New Finance Minister Tito Mboweni addresses staff (National Treasury) ~ Supplied
The public service sector is not dishonourable – however there are dishonourable people, said Finance Minister Tito Mboweni.
The minister was speaking at the second annual Kader Asmal Memorial lecture at the Cape Peninsula University of Technology's Mowbray Campus in Cape Town, just three days ahead of his mini budget address.
Mboweni spoke of Asmal's influence on ANC policy and the government, and encouraged "young people" not to follow Asmal's bad habit of smoking, among other things.
He also discussed the scourge of state capture.
"Those who worked with Kader Asmal would not agree with these machinations of state capture," he said.
"That's what we found happened in the past nine years, this great public sector heist in the form of State Capture. It's a heist. It's robbery. Daylight robbery.
"Those who participated in that heist are dishonourable," he added.
Mboweni also lamented government's low income, given low tax collections.
Quoting the Bible he said, "If people do not render unto Caesar what belongs to Caesar, where will the money come from?"
He said that South Africans should be cognisant of how the system works. If there is low economic growth then tax collection "goes down".
"[Government] can't keep spending in the way we did when growth was at 4%. It is different – with growth of 0.8% for this year, we can't expect tax collection to be higher."

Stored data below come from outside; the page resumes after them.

(* ===== verification/GrantEndpoint.v ===== *)
(** * From the files to a grant

    The grant endpoint end to end: what a 201 answer to a grant request says
    about the three ACL files, the client certificate, the request body and
    the token in the response. *)

From S2P Require Export Access.

Open Scope Z_scope.

Section endpoint.
Context (Sum256 : string → string) (Sign : string → string → string).
Context {R : Type}
  (revoke : managementServiceAdmissionRevocationRequest → R → R * (privateControlAck * string * option error)).
Implicit Types a : managementAPI R.

Definition grant_path : string := "/v1/service-admission-grants".

(** A 201 answer is a grant that [issue] returned for an ACL of the caller. *)
Inductive granted (env : request_env) (request : http_request) (s : managementAPIService) a
    (a' : managementAPI R) (response : http_response) : Prop :=
| Granted body acl i' grant expiresAt :
    rq_Method request = "POST" → svc_apiRole s ∈ ["recorder"; "operator"] →
    decodeManagementAPIRequest grant_request_fields zero_grant_request (rq_Body request) = Ok body →
    svc_admissions s !! (gr_ChannelID body, gr_SenderID body) = Some acl →
    issue Sum256 Sign (re_random env) (svc_serviceID s) acl body (re_now env) (api_issuer a) =
      (i', Ok (grant, expiresAt)) →
    a' = with_issuer i' a →
    response = writeJSON {["Cache-Control" := "no-store"]} StatusCreated (grant_response_json grant expiresAt) →
    granted env request s a a' response.

Lemma fail_status status response : fail status = Respond response → rs_Status response = status.
Proof. by intros [= <-]. Qed.

Lemma handleServiceAdmissionGrant_created env request s a a' response :
  handleServiceAdmissionGrant Sum256 Sign env request s a = (a', Respond response) →
  rs_Status response = StatusCreated → granted env request s a a' response.
Proof.
  assert (∀ x status, (x, fail status) = (a', Respond response) → status ≠ StatusCreated →
    rs_Status response = StatusCreated → granted env request s a a' response) as Hfail.
  { intros x status Hf Hne Hst. apply (f_equal snd), fail_status in Hf. simpl in Hf. congruence. }
  unfold handleServiceAdmissionGrant. destruct (String.eqb_spec (rq_Method request) "POST") as [Hm|]; cbn [negb].
  2: { intros [= _ <-]. discriminate. }
  destruct (bool_decide _); cbn [negb]; [|intros H; by apply (Hfail _ _ H)].
  destruct (in_set _ _) eqn:Erole; cbn [negb]; [|intros H; by apply (Hfail _ _ H)]. apply in_set_spec in Erole.
  destruct (decodeManagementAPIRequest _ _ _) as [body|] eqn:Ebody; [|intros H; by apply (Hfail _ _ H)].
  destruct (admissionACL _ _ _) as [acl|] eqn:Eacl; [|intros H; by apply (Hfail _ _ H)].
  assert (svc_admissions s !! (gr_ChannelID body, gr_SenderID body) = Some acl) as Hacl.
  { unfold admissionACL in Eacl. cbn [mbind option_bind] in Eacl.
    destruct (svc_admissions s !! _) as [x|]; cbn [mbind option_bind] in Eacl; [|done].
    destruct (acl_enabled x); [by injection Eacl as ->|done]. }
  destruct (issue _ _ _ _ _ _ _ _) as [i' [[grant expiresAt]|e]] eqn:Ei.
  - intros [= <- <-] _. by econstructor.
  - intros H. apply (Hfail _ _ H). by destruct (errors_Is _ _).
Qed.

Lemma serve_grant env request s a :
  serviceForRequest (api_authorizer a) (rq_Fingerprint request) = Some s → rq_Path request = grant_path →
  ServeHTTP Sum256 Sign revoke env request a = handleServiceAdmissionGrant Sum256 Sign env request s a.
Proof. intros Hs Hp. unfold ServeHTTP. rewrite Hs, Hp. reflexivity. Qed.

Lemma unauthenticated env request a a' response :
  serviceForRequest (api_authorizer a) (rq_Fingerprint request) = None →
  ServeHTTP Sum256 Sign revoke env request a = (a', Respond response) → rs_Status response = StatusForbidden.
Proof. intros Hs. unfold ServeHTTP. rewrite Hs. by intros [= <- <-]. Qed.
End endpoint.

(** The ACL of an authenticated service is within its limits. *)
Lemma authenticated_acl a fingerprint s key acl :
  az_ok a → serviceForRequest a fingerprint = Some s → svc_admissions s !! key = Some acl → acl_ok key acl.
Proof.
  intros Hok. unfold serviceForRequest. destruct fingerprint as [fp|]; cbn [mbind option_bind]; [|done].
  destruct (service_by_fingerprint a fp) as [s'|] eqn:E; cbn [mbind option_bind]; [|done].
  destruct (svc_enabled s'); [|done]. intros [= ->].
  apply (service_by_fingerprint_by_id _ _ _ Hok) in E. destruct (az_ok_service _ _ _ Hok E) as [Hs _].
  apply (service_acls s Hs).
Qed.

(** ** Properties *)

(** C10: a token comes from the files.  When the API, with an authorizer that
    was loaded from the three files, answers a grant request with 201, the
    client's certificate is that of an enabled row of the services file with
    the role recorder or operator, the request body decodes to a grant
    request, an enabled row of the ACL file grants that service the channel
    and sender asked for, and the response holds a token that opens with the
    public key of the issuer to claims within that row and that request. *)
Theorem token_from_files Sum256 Sign Verify publicKey {R}
    (revoke : managementServiceAdmissionRevocationRequest → R → R * (privateControlAck * string * option error))
    os_open servicesFile channelACLFile globalPermissionsFile env request (a a' : managementAPI R) i response :
  loadManagementAPIAuthorizer os_open servicesFile channelACLFile globalPermissionsFile = Ok (api_authorizer a) →
  api_issuer a = Some i → issuer_ok i → utf8_Valid (is_issuer i) = true → utf8_Valid (is_audience i) = true →
  (∀ m, Verify publicKey m (Sign (is_privateKey i) m) = true) → 0 ≤ re_now env →
  rq_Path request = grant_path → ServeHTTP Sum256 Sign revoke env request a = (a', Respond response) →
  rs_Status response = StatusCreated →
  ∃ fingerprint serviceID role srows arows body acl grant claims,
    rq_Fingerprint request = Some fingerprint ∧
    readManagementCSV (os_open servicesFile) services_header = Ok srows ∧
    service_declared srows serviceID fingerprint role true ∧ role ∈ ["recorder"; "operator"] ∧
    decodeManagementAPIRequest grant_request_fields zero_grant_request (rq_Body request) = Ok body ∧
    readManagementCSV (os_open channelACLFile) acl_header = Ok arows ∧
    acl_granted arows serviceID (gr_ChannelID body, gr_SenderID body) acl ∧
    rs_Body response = print_json (grant_response_json grant (gc_ExpiresAt claims * Second)) +:+ newline ∧
    open_grant Verify publicKey grant = Some (grant_header_json (is_keyID i), grant_claims_json claims) ∧
    claims_within Sum256 i serviceID acl body (re_now env) claims.
Proof.
  intros Hload Hi Hok Hiss Haud Hverify Hnow Hpath Hserve Hst.
  destruct (serviceForRequest (api_authorizer a) (rq_Fingerprint request)) as [s|] eqn:Es.
  2: { pose proof (unauthenticated _ _ _ _ _ _ _ _ Es Hserve) as Hno. by rewrite Hst in Hno. }
  rewrite (serve_grant _ _ _ _ _ s) in Hserve by done.
  destruct (handleServiceAdmissionGrant_created _ _ _ _ _ _ _ _ Hserve Hst)
    as [body acl i' grant expiresAt _ Hrole Hbody Hacl Hissue _ ->].
  destruct (authorizer_rights _ _ _ _ _ Hload) as (srows & arows & prows & Hs & Ha & _ & Hdecl & Hrights).
  pose proof (loadManagementAPIAuthorizer_ok _ _ _ _ _ Hload) as Haz.
  destruct (rq_Fingerprint request) as [fp|] eqn:Efp; [|done].
  destruct (Hrights fp s Es) as [Hadm _]. rewrite Hi in Hissue.
  destruct (issue_opens Sum256 Sign Verify publicKey _ _ _ _ _ i i' grant expiresAt Hverify Hok Hiss Haud
    Hnow (authenticated_acl _ _ _ _ _ Haz Es Hacl) Hissue) as (claims & Hopen & Hwithin & -> & _).
  exists fp, (svc_serviceID s), (svc_apiRole s), srows, arows, body, acl, grant, claims.
  split_and!; [done|done|apply Hdecl; by exists s|done|done|done|by apply Hadm|done|done|done].
Qed.

(** The example files, asked for the right of their one ACL row. *)
Definition example_grant_body : string :=
  print_json (JObject [("channel_id", jnum 7); ("sender_id", jnum 1); ("role", JString "recorder");
    ("request_talk", JBool false); ("request_interrupt", JBool false);
    ("service_public_key", JString (EncodeToString (pad_to 32 "service key")))]).

Definition example_grant_http : http_request :=
  Request "POST" grant_path [] example_grant_body (Some example_fingerprint).

Definition example_grant_env : request_env :=
  RequestEnv (1700000000 * Second) (1700000000 * Second) (Ok example_random) [] [] true.

Definition example_grant_api : managementAPI unit :=
  API newManagementState example_authorizer (Some (example_issuer "management" "relay")) None "disabled".

Definition example_no_revoker (body : managementServiceAdmissionRevocationRequest) (r : unit)
    : unit * (privateControlAck * string * option error) := (r, (zero_ack, "", None)).

Lemma token_from_files_witness :
  ∃ a' response, ServeHTTP example_sum example_sign example_no_revoker example_grant_env example_grant_http
      example_grant_api = (a', Respond response) ∧
    rs_Status response = StatusCreated ∧
    ∃ serviceID arows body acl claims,
      acl_granted arows serviceID (gr_ChannelID body, gr_SenderID body) acl ∧
      claims_within example_sum (example_issuer "management" "relay") serviceID acl body
        (1700000000 * Second) claims.
Proof.
  set (served := ServeHTTP example_sum example_sign example_no_revoker example_grant_env example_grant_http
    example_grant_api).
  assert (match served.2 with Respond r => rs_Status r = StatusCreated | _ => False end) as Hst
    by (vm_compute; reflexivity).
  destruct served as [a' [response|? ? ? ?]] eqn:E; [|destruct Hst]. exists a', response.
  split; [reflexivity|]. split; [exact Hst|].
  destruct (token_from_files example_sum example_sign example_verify "" example_no_revoker example_files
    "services" "acl" "permissions" example_grant_env example_grant_http example_grant_api a'
    (example_issuer "management" "relay") response example_load_ok eq_refl
    (example_issuer_ok "management" "relay" eq_refl eq_refl) eq_refl eq_refl)
    as (fp & serviceID & role & srows & arows & body & acl & grant & claims & H).
  - intros m. apply String.eqb_refl.
  - discriminate.
  - reflexivity.
  - exact E.
  - exact Hst.
  - exists serviceID, arows, body, acl, claims.
    destruct H as (_ & _ & _ & _ & _ & _ & Hacl & _ & _ & Hw). split; [exact Hacl|exact Hw].
Defined.

Close Scope Z_scope.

Mboweni said that Deputy Finance Minister Mondli Gungubele would not be happy with what he is saying at the lecture ahead of the mid-term budget, but he went on to explain that the public wage bill is too high.
"If we are better organised, we should be making sure we do not have a situation where R8 of every R10 goes to salaries and wages in the public service. That means we are left with R2 for other services - to fix a hospital, a clinic," he said.
"Mathematically it does not make sense that R8 out of R10 goes to salaries – and [unions] still demand services. Where will the money come from for services?"
Using Eskom as an example, Mboweni said that 30 000 jobs would have to be shed because the power utility is bloated. "The salary bill is consuming too much. It is not leaving much for infrastructure management," he said.
Government could implement a whole range of programmes - such as the public works programme - but at the end of the day jobs are created by farmers, mining companies, small and big businesses.
Mboweni concluded by saying that Asmal would have encouraged "robust conversation" about these matters of policy.